Intensificar o investimento nas mulheres latino-americanas é de extrema importância

Por Mariela Jara

LIMA – O tempo está se esgotando para alcançar a igualdade de gênero na América Latina e no Caribe até 2030. A autonomia das mulheres e meninas da região está ameaçada pela fome, pela pobreza e pela violência, diante das quais a ação do Estado requer urgentemente que se pise no acelerador.

No dia 8 de março, Dia Internacional da Mulher, as agências das Nações Unidas concentram-se no avanço das metas de gênero dos Objetivos de Desenvolvimento Sustentável (ODS) da Agenda 2030 aprovada em 2015.

“Em nossa região, apenas 25% das metas para as quais temos informações nos indicadores de monitoramento dos ODS permitem prever seu cumprimento até 2030”, afirmou Ana Güezmes, diretora da Divisão de Assuntos de Gênero da Comissão Econômica para a América Latina e o Caribe (CEPAL).

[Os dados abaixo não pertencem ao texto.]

Lemma unwritten_frame K w w' ws :
  root_frame root K w w' -> protected ws -> (forall k, k ∈ keys_of ws -> k ∉ K) ->
  Forall (unwritten w w') ws.
Proof.
  intros F Hp Hd. apply List.Forall_forall. intros m Hm.
  unfold protected in Hp. rewrite Forall_forall in Hp.
  assert (mw_key m ∈ keys_of ws) by (by apply list_elem_of_In, in_map).
  apply (root_frame_field _ _ _ _ _ F); auto.
Qed.

Lemma unwritten_trans w w1 w' ws :
  Forall (unwritten w w1) ws -> Forall (unwritten w1 w') ws -> Forall (unwritten w w') ws.
Proof.
  intros H1 H2. rewrite List.Forall_forall in *. unfold unwritten in *.
  intros m Hm. rewrite H2, H1 by done. done.
Qed.

Lemma prefix_written_start w w' ws :
  Forall (unwritten w w') ws -> prefix_written ws w w'.
Proof. by exists [], ws. Qed.

Lemma prefix_written_cons w w1 w' m ws :
  Forall (unwritten w w1) ws -> written w' m -> prefix_written ws w1 w' ->
  prefix_written (m :: ws) w w'.
Proof.
  intros Hu Hm (ds & rest & -> & Hd & Hr). exists (m :: ds), rest. split; [done|].
  split; [by constructor|]. apply Forall_app in Hu as [_ Hu]. by eapply unwritten_trans.
Qed.

(** Along a prefix of writes, a key changed only if every earlier write is done. *)
Lemma prefix_written_before ws1 m ws2 w w' :
  prefix_written (ws1 ++ m :: ws2) w w' ->
  unwritten w w' m \/ Forall (written w') ws1.
Proof.
  intros (ds & rest & E & W & U).
  destruct (decide (length ds <= length ws1)%nat) as [Hle|Hgt].
  - left. assert (Hm : In m rest).
    { rewrite <- (take_drop (length ds) ws1), <- app_assoc in E.
      apply app_inj_1 in E as [_ <-]; [apply in_elt|]. rewrite length_take. lia. }
    rewrite List.Forall_forall in U. by apply U.
  - right. assert (E' : ws1 = take (length ws1) ds).
    { rewrite <- (take_app_length ws1 (m :: ws2)), E at 1.
      rewrite take_app_le by lia. done. }
    rewrite E'. by apply Forall_take.
Qed.

Lemma wpc_write_all ws w :
  top_level w root -> NoDup (keys_of ws) -> protected ws ->
  wpc (write_all root ws)
    (fun r w' => root_frame root (keys_of ws) w w' /\ (r = Ok tt -> Forall (written w') ws))
    (fun w' => root_frame root (keys_of ws) w w' /\ prefix_written ws w w') w.
Proof.
  revert w. induction ws as [|m ws IH]; intros w Hw Hnd Hp; simpl.
  { assert (F := root_frame_refl root [] w (top_level_exists _ _ Hw)).
    apply wpc_ret; split; auto. by apply prefix_written_start. }
  apply NoDup_cons in Hnd as [Hn Hnd]. inversion_clear Hp as [|? ? Hk Hp'].
  assert (Hd : forall k, k ∈ keys_of ws -> k ∉ [mw_key m]) by set_solver.
  assert (F0 := root_frame_refl root (keys_of (m :: ws)) w (top_level_exists _ _ Hw)).
  apply wpc_call; [split; [done|by apply prefix_written_start, Forall_true]|].
  intros r w1 Hst. apply set_metadata_cases in Hst as [F1 Hc]; [|by apply top_level_exists|done].
  assert (U := unwritten_frame _ _ _ _ F1 Hp' Hd).
  assert (F1' : root_frame root (keys_of (m :: ws)) w w1)
    by (eapply root_frame_weaken; [|exact F1]; set_solver).
  destruct r as [[]|e].
  - destruct Hc as [Hc|[? _]]; [|done].
    eapply wpc_conseq; [apply (IH w1); [by eapply root_frame_top_level|done|done]| |]; simpl.
    + intros w' [F2 HP]. split.
      * eapply root_frame_trans; [exact F1'|]. eapply root_frame_weaken; [|exact F2]. set_solver.
      * eapply prefix_written_cons; [done| |done]. unfold written.
        rewrite (root_frame_field _ _ _ _ _ F2) by done. done.
    + intros r w' _ [F2 HP]. split.
      * eapply root_frame_trans; [exact F1'|]. eapply root_frame_weaken; [|exact F2]. set_solver.
      * intros Hr. constructor; [|auto]. unfold written.
        rewrite (root_frame_field _ _ _ _ _ F2) by done. done.
  - apply wpc_ret; [|done]. split; [done|]. destruct Hc as [Hc|[_ Hc]].
    + exists [m], ws. split; [done|]. split; [by constructor|done].
    + apply prefix_written_start. by constructor.
Qed.

(** The crash condition of a commit of [ws] ending in [m]: a prefix is written, and
    once the marker changed, [P], which the pre-marker step established, holds. *)
Definition committing (ws : list metaWrite) (m : metaWrite) (P : World -> Prop) (w w' : World)
  : Prop :=
  root_frame root (keys_of (ws ++ [m]) ++ sideKeys) w w' /\ prefix_written (ws ++ [m]) w w'
  /\ (unwritten w w' m \/ P w').
Definition committed (ws : list metaWrite) (m : metaWrite) (P : World -> Prop) (w w' : World)
  : Prop :=
  root_frame root (keys_of (ws ++ [m]) ++ sideKeys) w w' /\ Forall (written w') (ws ++ [m]) /\ P w'.

(** What the pre-marker step must do: touch no protected key, and establish [P]. *)
Definition stable (P : World -> Prop) : Prop := forall K w w', root_frame root K w w' -> P w -> P w'.
Definition pre_ok (pre : option (prog (res unit))) (P : World -> Prop) : Prop :=
  stable P
  /\ match pre with
     | None => forall w, P w
     | Some p => forall w, top_level w root ->
         wpc p (fun r w' => root_frame root [] w w' /\ (r = Ok tt -> P w'))
               (fun w' => root_frame root [] w w') w
     end.
(** Persisted gate results replay faithfully: after persistGateOutcome succeeds,
    reading the root back gives the same result, with its duration cut to whole
    milliseconds, marked as belonging to this wisp. *)
Theorem gate_outcome_roundtrip gr w w' :
  top_level w root -> fits gr -> runs (persistGateOutcome root wisp gr) w (Ok tt) w' ->
  replayGateResult (root_meta w')
  = mkGateResult (gr_Outcome gr) (gr_ExitCode gr) (gr_RetryCount gr) (gr_Stdout gr) (gr_Stderr gr)
      (Milliseconds (gr_Duration gr) * Millisecond) (gr_Truncated gr)
  /\ field w' root FieldGateOutcomeWisp = wisp.
Proof.
  intros Ht (Hec & Hrc & Hd) Hr.
  destruct (wpc_runs _ _ _ _ _ _ (persistGateOutcome_fields gr w Ht) Hr) as [_ HF].
  destruct (HF eq_refl) as (H1 & H2 & H3 & H4 & H5 & H6 & H7 & H8). split; [|done].
  unfold replayGateResult. rewrite !root_meta_field, H1, H2, H3, H4, H5, H6, H7.
  rewrite !DecodeInt_Encode by (done || by apply Milliseconds_range).
  destruct (String.eqb_spec (EncodeInt (Milliseconds (gr_Duration gr))) "") as [E|_];
    [by apply Itoa_nonempty in E|]. rewrite Milliseconds_mul by done.
  f_equal; [|by destruct (gr_Truncated gr)].
  destruct (gr_ExitCode gr) as [c|]; [|done].
  destruct (String.eqb_spec (EncodeInt c) "") as [E|_]; [by apply Itoa_nonempty in E|].
  by rewrite DecodeInt_Encode by auto.
Qed.

(** The decision of a successful run, in terms of what the root bead recorded. *)
Definition decision_ok (w w' : World) (x : HandlerResult) : Prop :=
  exists meta n cfg trig,
    snapshot w root meta /\ wisp_iteration w wisp n
    /\ ParseGateConfig meta = Ok cfg /\ ParseTriggerConfig meta = Ok trig
    /\ ((no_gate cfg /\ hr_Action x = ActionWaitingManual
          /\ hr_Iteration x = n /\ hr_GateOutcome x = "")
        \/ exists gr, recorded w' gr
            /\ decides cfg trig gr n (DecodeInt (mget meta FieldMaxIterations)).1 x).

(** * Crash safety *)

Definition next_key (n : Z) : string := IdempotencyKey root (wrap64 (n + 1)).
(** A result that goes on names the wisp of the next iteration, which exists. *)
Definition successor (w' : World) (x : HandlerResult) : Prop :=
  hr_Action x = ActionIterate -> keyed w' (hr_NextWispID x) (next_key (hr_Iteration x)).

(** Where the handler may stop: the marker is untouched, or the transition its gate outcome
    calls for is in the root bead. *)
Definition crash_point (w w' : World) : Prop :=
  field w' root FieldLastProcessedWisp = field w root FieldLastProcessedWisp
  \/ exists x, completed root wisp w w' x /\ decision_ok w w' x /\ successor w' x.

Lemma crash_point_side w w' : root_frame root sideKeys w w' -> crash_point w w'.
Proof. intros F. left. apply (root_frame_field _ _ _ _ _ F); [done|key_mem]. Qed.

(** A transition reached through framed work stops at such points. *)
Lemma transits_crash_points p ws P x w0 w :
  transits root p ws (processed wisp) P (fun y => y = x) -> kind root ws P x ->
  keeps root transitionKeys p -> top_level w root -> root_frame root sideKeys w0 w ->
  (forall w', root_frame root transitionKeys w w' -> decision_ok w0 w' x) ->
  wpc p (fun _ w' => True) (fun w' => successor w' x) w ->
  wpc p (fun _ _ => True) (crash_point w0) w.
Proof.
  intros Hp Hk Hf Ht F0 Hd Hs.
  eapply wpc_conseq; [apply (wpc_and _ _ _ _ _ _ (wpc_and _ _ _ _ _ _ (Hp w Ht) (Hf w Ht)) Hs)| |done]; simpl.
  intros w' [[C F] HS]. apply committing_marker in C as [U|C].
  - left. unfold unwritten in U. simpl in U. rewrite U.
    apply (root_frame_field _ _ _ _ _ F0); [done|key_mem].
  - right. exists x. split_and!; [|by apply Hd|done]. eapply committed_completed; [exact Hk|].
    eapply committed_before; [by eapply kind_lw|by eapply kind_side|exact F0|exact C].
Qed.
Lemma createGated_wpc reason w :
  trigger_Enabled trig = true -> top_level w id -> configured w id ->
  wpc (createGated h p id reason) Q (safe_live id) w.
Proof.
  intros Htr Ht Hc. unfold createGated.
  apply wpc_createWrite_late; [apply Q_err|done|done|done|done|]. intros w1 F1 Ht1 Hc1 H1.
  apply wpc_createWrite_late; [apply Q_err|done|done|done|done|]. intros w2 F2 Ht2 Hc2 H2.
  apply wpc_created; [done|done|]. rewrite Htr. split; [done|]. split; [done|].
  by rewrite (root_frame_field _ _ _ _ _ F2) by (done || set_solver).
Qed.

Lemma createActive_wpc reason w :
  trigger_Enabled trig = false -> top_level w id -> configured w id ->
  wpc (createActive h p id reason) Q (safe_live id) w.
Proof.
  intros Htr Ht Hc. unfold createActive.
  apply wpc_createWrite_late; [apply Q_err|done|done|done|done|]. intros w1 F1 Ht1 Hc1 H1.
  assert (Hx : forall w', root_frame id [] w1 w' -> configured w' id)
    by (intros w' F; eapply configured_frame; [exact F|reflexivity|done]).
  eapply (wpc_specs id [] _ _ (fun _ => True)); [specs_tac|done|by intros w' F _; apply Hx|].
  intros [first|e] w2 F2 Ht2 _.
  2: { eapply wpc_conseq; [apply rollback_wpc; [done|by intros _; apply Hx]|done|].
       intros r w' _ ->. apply Q_err. }
  apply wpc_createWrite_late; [apply Q_err|done|by apply Hx|done|done|]. intros w3 F3 Ht3 Hc3 H3.
  apply wpc_createWrite_late; [apply Q_err|done|done|done|done|]. intros w4 F4 Ht4 Hc4 H4.
  apply wpc_created; [done|done|]. rewrite Htr.
  assert (Hk2 := fun k => root_frame_field _ _ _ _ k F2).
  assert (Hk3 := fun k => root_frame_field _ _ _ _ k F3).
  assert (Hk4 := fun k => root_frame_field _ _ _ _ k F4).
  split; [by rewrite Hk4, Hk3, Hk2 by (done || set_solver)|]. split; [done|].
  by rewrite Hk4 by (done || set_solver).
Qed.

Lemma createOn_wpc w :
  top_level w id -> field w id FieldState = "" ->
  wpc (createOn h p trig id) Q (safe_live id) w.
Proof.
  intros Ht Hs.
  assert (Hd : ~ live w id) by (unfold live; rewrite Hs; apply key_not_in; reflexivity).
  unfold createOn.
  apply wpc_createWrite_creating; [apply Q_err|done|done|]. intros w1 Ht1 Hd1.
  apply wpc_createFields; [apply Q_err|done|done|apply createWrites_nodup|apply createWrites_keys|].
  intros w2 Ht2 Hd2 F2 Hc2.
  apply wpc_createVars; [apply Q_err|done|done|done|]. intros w3 Ht3 Hd3 Hc3.
  destruct (trigger_Enabled trig) eqn:E; [by apply createGated_wpc|by apply createActive_wpc].
Qed.

End On.

Lemma create_bead_ok title w id w' :
  env_step w (CreateConvergenceBead title) (Ok id) w' ->
  top_level w' id /\ field w' id FieldState = "".
Proof.
  intros (w1 & _ & b & Hn & Hid & Hp & Hk & _ & Hm & ->). unfold top_level, field. simpl.
  rewrite lookup_insert, decide_True by done. split; [split; [done|by exists b]|].
  unfold mget. by rewrite Hm.
Qed.

(** The loop a request creates, with the trigger configuration it asked for. *)
Definition create_result (w' : World) (x : CreateResult) : Prop :=
  exists trig, validateCreate p = Ok trig /\ created (cr_BeadID x) trig w' x.

Lemma CreateHandler_wpc w :
  wpc (CreateHandler h p) (fun r w' => forall x, r = Ok x -> create_result w' x) (fun _ => True) w.
Proof.
  unfold CreateHandler. destruct (validateCreate p) as [trig|e] eqn:Ev; [|by apply wpc_ret].
  apply wpc_call; [done|]. intros [id|e] w1 Hst; [|by apply wpc_ret].
  apply create_bead_ok in Hst as [Ht Hs].
  eapply wpc_conseq; [by apply (createOn_wpc id trig)|done|].
  intros r w' _ HQ x ->. specialize (HQ x eq_refl). exists trig. split; [done|].
  by assert (Hid : cr_BeadID x = id) by apply HQ; rewrite Hid.
Qed.

(** CreateHandler: a successful creation passed every check and leaves a root
    bead that carries all the requested fields and is active on its first wisp at
    iteration one, or, with an event trigger, holds in waiting_trigger at iteration
    zero with no wisp poured. *)
Theorem CreateHandler_outcome w x w' :
  runs (CreateHandler h p) w (Ok x) w' -> create_result w' x.
Proof. intros Hr. exact (wpc_runs _ _ _ _ _ _ (CreateHandler_wpc w) Hr x eq_refl). Qed.

(** A loop is never live half configured: from the moment its bead exists, at
    every point where CreateHandler can stop, whatever failed, a bead in a state the
    controller drives already carries every requested field. *)
Theorem creation_never_half_live id trig w w' :
  top_level w id -> field w id FieldState = "" -> reaches (createOn h p trig id) w w' ->
  live w' id -> configured w' id.
Proof.
  intros Ht Hs Hr. exact (wpc_reaches _ _ _ _ _ (createOn_wpc id trig w Ht Hs) Hr).
Qed.

End Create.

(** * Retry *)

Section Retry.
Context `{UnicodeTables} (h : Handler).

(** The configuration a retry carries over. *)
Definition carriedKeys : list string :=
  [FieldFormula; FieldTarget; FieldGateCondition; FieldGateTimeout; FieldGateTimeoutAction;
   FieldCityPath; FieldRig; FieldEvaluatePrompt; FieldTrigger; FieldTriggerCondition].

Definition retried (src : string) (max : Z) (w w' : World) (x : RetryResult) : Prop :=
  field w src FieldState = StateTerminated
  /\ field w src FieldTerminalReason <> TerminalApproved
  /\ (forall k, k ∈ carriedKeys -> field w' (rr_NewBeadID x) k = field w src k)
  /\ field w' (rr_NewBeadID x) FieldMaxIterations = EncodeInt max /\ 0 < max
  /\ (src <> "" -> field w' (rr_NewBeadID x) FieldRetrySource = src)
  /\ field w' (rr_NewBeadID x) FieldState ∈ [StateActive; StateWaitingTrigger].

Em entrevista para a IPS, falando da sede da CEPAL em Santiago, no Chile, Güezmes acrescentou que 48% das metas mostram uma tendência correta, mas insuficiente para serem alcançadas, e que 27% apresentam uma tendência de retrocesso.

O lema estabelecido pelas Nações Unidas para este 8 de março é “Financiar os direitos das mulheres: acelerar a igualdade”, que apela a um maior investimento dos Estados para alcançar o ODS 5, que tem um déficit global de 360 bilhões de dólares por ano.

Esse ODS refere-se a alcançar a igualdade de gênero e capacitar todas as mulheres e meninas, e evidencia progressos e preocupações na região.

Güezmes explicou que a meta de fortalecer políticas e leis tem uma tendência correta e que o desafio é acelerar a implementação das medidas estatais para aumentar a velocidade em direção à igualdade substancial. Ela também alertou que em outras metas do ODS 5, como a eliminação da violência contra mulheres e meninas, a erradicação do casamento infantil e o reconhecimento e valorização do trabalho doméstico e de cuidado não remunerado, as melhorias são lentas. E que em tecnologia para o empoderamento das mulheres, a região continua atrasada.

Ana Güezmes, diretora da Divisão de Assuntos de Gênero da Comissão Econômica para a América Latina e o Caribe (CEPAL), enfatizou à IPS a necessidade de garantir o investimento nas mulheres para alcançar a igualdade de gênero. Imagem: CEPAL

Güezmes, médica de profissão, defensora dos direitos humanos das mulheres, da sociedade solidária e da igualdade de gênero, exerceu cargos de alta responsabilidade na região na ONU Mulheres, UNFPA, OMS e OPAS nos últimos 30 anos.

Maior desigualdade entre pobres, indígenas e rurais

A América Latina e o Caribe, que em 2022 contava com quase 335 bilhões de mulheres, 50,8% do total regional segundo o Banco Mundial, enfrenta diversas crises.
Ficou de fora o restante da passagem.